AARP Eye Center
Today, AARP Nevada released key findings from a 2022 election survey showing candidates should pay close attention to Nevadans aged 50 and older, with issues such as inflation, taxes, and Social Security and Medicare top of mind for these voters.
Nevada residents 50+ are a crucial voting bloc, consistently showing up to the polls and making a key difference in election outcomes in Nevada. In the state’s 2018 mid-term elections, the 50+ made up 60 percent of the electorate.
Gov. Steve Sisolak narrowly leads challenger Clark County Sheriff Joe Lombardo 41% - 38% among all likely voters in the race for Governor, with 10 percent voting for someone else or no one, and 10 percent undecided. In a head-to-head race, Lombardo leads Sisolak by two points, 48-46 percent.
For the U.S. Senate race, Sen. Catherine Cortez Masto has a slight lead (44- 40 percent) over former Attorney General Adam Laxalt among all likely voters, with 7 percent voting 3rd party or no one, and 9 percent undecided. In a head-to-head race, Cortez Masto leads by one point, 48- 47 percent. Among voters 50+, both races are tightly contested. Lombardo leads by just one point over Sisolak and the Senate race is a dead heat at 44 percent.
“Nevada voters 50 and older are a critical voting demographic that all candidates are competing for in this midterm election,” said Maria Moore, State Director, AARP Nevada. “With the price of necessities like groceries, gas and housing so high, Nevada residents want their leaders to provide solutions to inflation and the rising cost of living. The message is clear, if candidates want to win, they should pay attention to the issues that matter to Nevadans 50-plus.”
The survey also found:
- A significant majority (75 percent) think the country is headed in the wrong direction, while 62 percent think the same about the direction of the state.

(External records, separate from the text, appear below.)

(** ** Properties *)

(** The binary search is a search: on a page in key order and for a scan key on
    any leading attributes, a leaf yields the first item not below the key,
    which may be one past the last, and an inner page the last item below the
    key, the first item counting as below everything. *)
Theorem bt_binsrch_correct procs p keysz it :
  Forall OrderProc procs -> page_ok p -> page_sorted procs p ->
  let sk := _bt_mkscankey procs it in
  let first := P_FIRSTDATAKEY (opaque p) in
  let max := PageGetMaxOffsetNumber p in
  let r := _bt_binsrch p keysz sk in
  if P_ISLEAF (opaque p) then
    first <= r <= max + 1 /\ (forall i, first <= i < r -> 0 < _bt_compare keysz sk p i) /\
    (forall i, r <= i <= max -> _bt_compare keysz sk p i <= 0)
  else first <= max ->
    first <= r <= max /\ (forall i, first <= i <= r -> 0 < _bt_compare keysz sk p i) /\
    (forall i, r < i <= max -> _bt_compare keysz sk p i <= 0).
Proof.
  intros Hpr Hp Hs sk first max r. pose proof (page_ok_small p Hp) as Hsm. pose proof (page_ok_first p Hp) as Hfm.
  fold first max in Hfm. fold max in Hsm. pose proof (page_sorted_for procs p keysz it Hpr Hs) as Hsf. fold sk in Hsf.
  destruct (Z.lt_ge_cases max first) as [He|Hne].
  - destruct (P_ISLEAF (opaque p)); [|lia]. assert (r = first) as ->.
    { unfold r, _bt_binsrch. fold first max. by destruct (Z.ltb_spec max first); [|lia]. }
    split_and!; intros; lia.
  - destruct (binsrch_split p keysz sk) as (r' & E & R1 & R2 & R3); [fold max; lia|done|done|].
    fold first max r in E, R1, R2, R3. destruct (P_ISLEAF (opaque p)) eqn:El; [by subst r'|].
    intros _. assert (first < r').
    { destruct (Z.lt_ge_cases first r'); [done|]. specialize (R3 first ltac:(lia)).
      unfold _bt_compare in R3. fold first in R3. rewrite El, Z.eqb_refl in R3. done. }
    split_and!; [lia|lia| |]; intros i Hi; [apply R2|apply R3]; lia.
Qed.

- 65 percent of voters overall say they are worried about their personal financial situation.
- A large majority (84 percent) of voters 50+ say they are extremely motivated to vote in November’s election.
AARP commissioned the bipartisan polling team of Fabrizio Ward & Impact Research to conduct a survey. The firms interviewed 1,332 likely Nevada voters, which includes a statewide representative sample of 500 likely voters, with an oversample of 550 likely voters age 50 and older and an additional oversample of 282 Hispanic likely voters age 50 and older, between August 16-24, 2022. The interviews were conducted via landline (30%), cellphone (35%), and SMS-to-web (35%). The margin of sampling error for the 500 statewide sample is ±4.4%; for the 840 total sample of voters 50+ is ±3.4%; for the 400 total sample of Hispanic voters 50+ is ±4.9%. Surveys were offered in English and Spanish.